---------- Task material ----------
Lemma emits_handle d peer :
  wf_bytes d →
  emits (handle d peer) (λ r t, ∃ ss, answered me budget [(d, peer)] ss ∧ sends ss r t).
Proof.
  intros Hd.
  assert (∀ line, (∀ h body, ¬ echo_request me budget d h body) →
    emits (E:=stop MainError) (print line) (λ r t, ∃ ss, answered me budget [(d, peer)] ss ∧ sends ss r t)) as Hdrop.
  { intros line Hno. eapply emits_mono; [apply emits_print|]. intros r t Ht. exists [].
    split; [|done]. by repeat constructor. }
  unfold handle. destruct (Z.ltb_spec budget (len d)) as [Hb|Hb].
  { apply Hdrop. intros h body (payload & Hu & _). apply unpack_inv in Hu as (Hh & -> & _ & _ & Hl); [|done].
    rewrite len_app in Hb. unfold len at 1 in Hb. rewrite length_header_bytes in Hb by done.
    unfold HEADER_LEN in *. lia. }
  pose proof (safe_unpack d budget) as Hsafe.
  destruct (unpack_with_budget d budget) as [[h payload]|e|] eqn:Hu; [..|done].
  2: { apply Hdrop. intros h body (payload & Hu' & _). by rewrite Hu in Hu'. }
  assert (∀ h' body, echo_request me budget d h' body → h' = h ∧ dst h = me ∧
    next_header h = NH_CTL ∧ parse_ctl h payload = Ok (CTL_ECHO_REQUEST, 0, body)) as Hinv.
  { intros h' body (payload' & Hu' & Hn & Hdst & Hp). rewrite Hu in Hu'. by simplify_eq. }
  destruct (beq (dst h) me) eqn:Hdst; simpl.
  2: { apply beq_false in Hdst. apply Hdrop. by intros h' body (_ & ? & _)%Hinv. }
  apply beq_true in Hdst. unfold dispatch. destruct (Z.eqb_spec (next_header h) NH_CTL) as [Hn|Hn].
  2: { assert (∀ h' body, ¬ echo_request me budget d h' body) as Hno by (by intros h' body (_ & _ & ? & _)%Hinv).
       case_match; [|by apply Hdrop]. pose proof (safe_parse_dgram h payload) as Hs.
       destruct (parse_dgram h payload) as [[[] ]| |]; [by apply Hdrop..|done]. }
  pose proof (safe_parse_ctl h payload) as Hs.
  destruct (parse_ctl h payload) as [[[typ code] body]|e|] eqn:Hp; [..|done].
  2: { apply Hdrop. intros h' body (_ & _ & _ & ?)%Hinv. by simplify_eq. }
  destruct ((typ =? CTL_ECHO_REQUEST) && (code =? 0)) eqn:Ht.
  - apply andb_true_iff in Ht as [->%Z.eqb_eq ->%Z.eqb_eq].
    assert (echo_request me budget d h body) as Hreq by (exists payload; done).
    eapply emits_mono; [by apply (emits_reply d)|]. intros r t (p & Hrep & Hs').
    exists [(p, peer)]. split; [|done]. eapply answered_reply; [done|done|constructor].
  - apply Hdrop. intros h' body' (_ & _ & _ & [= -> -> ->])%Hinv. done.
Qed.

Lemma answered_app ds ss ds' ss' :
  answered me budget ds ss → answered me budget ds' ss' →
  answered me budget (ds ++ ds') (ss ++ ss').
Proof.
  induction 1; intros; simpl; [done|apply answered_drop; auto|eapply answered_reply; eauto].
Qed.

(** Whatever the bytes are, the rest of the pass receives nothing. *)
Lemma quiet_handle d peer : emits (handle d peer) (λ _ t, received t = []).
Proof.
  assert (∀ line, emits (K:=K) (E:=stop MainError) (print line) (λ _ t, received t = [])) as Hprint
    by (intros; eapply emits_mono; [apply emits_print|]; by intros r t []).
  assert (∀ h body, emits (K:=K) (reply socket me budget h body peer) (λ _ t, received t = [])) as Hreply.
  { intros h body. unfold reply. case_match; [|done|by apply emits_lift].
    apply emits_bind, emits_attempt. eapply emits_mono; [apply emits_send_packet|].
    intros [n|e|] t (Ht & _); [..|done];
      (eapply emits_mono; [|intros ?? Hr; rewrite received_app, Ht; exact Hr]).
    - apply Hprint.
    - destruct e as [[| [] | | |]|]; first [apply Hprint | by apply emits_throw]. }
  unfold handle, dispatch.
  repeat case_match; apply Hprint || apply Hreply || by apply emits_lift.
Qed.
----------
Could you retype exactly the lines above, starting at the line that contains "destruct (unpack_with_budget d" and ending at the line that contains "apply beq_false in", and nothing more?

  destruct (unpack_with_budget d budget) as [[h payload]|e|] eqn:Hu; [..|done].
  2: { apply Hdrop. intros h body (payload & Hu' & _). by rewrite Hu in Hu'. }
  assert (∀ h' body, echo_request me budget d h' body → h' = h ∧ dst h = me ∧
    next_header h = NH_CTL ∧ parse_ctl h payload = Ok (CTL_ECHO_REQUEST, 0, body)) as Hinv.
  { intros h' body (payload' & Hu' & Hn & Hdst & Hp). rewrite Hu in Hu'. by simplify_eq. }
  destruct (beq (dst h) me) eqn:Hdst; simpl.
  2: { apply beq_false in Hdst. apply Hdrop. by intros h' body (_ & ? & _)%Hinv. }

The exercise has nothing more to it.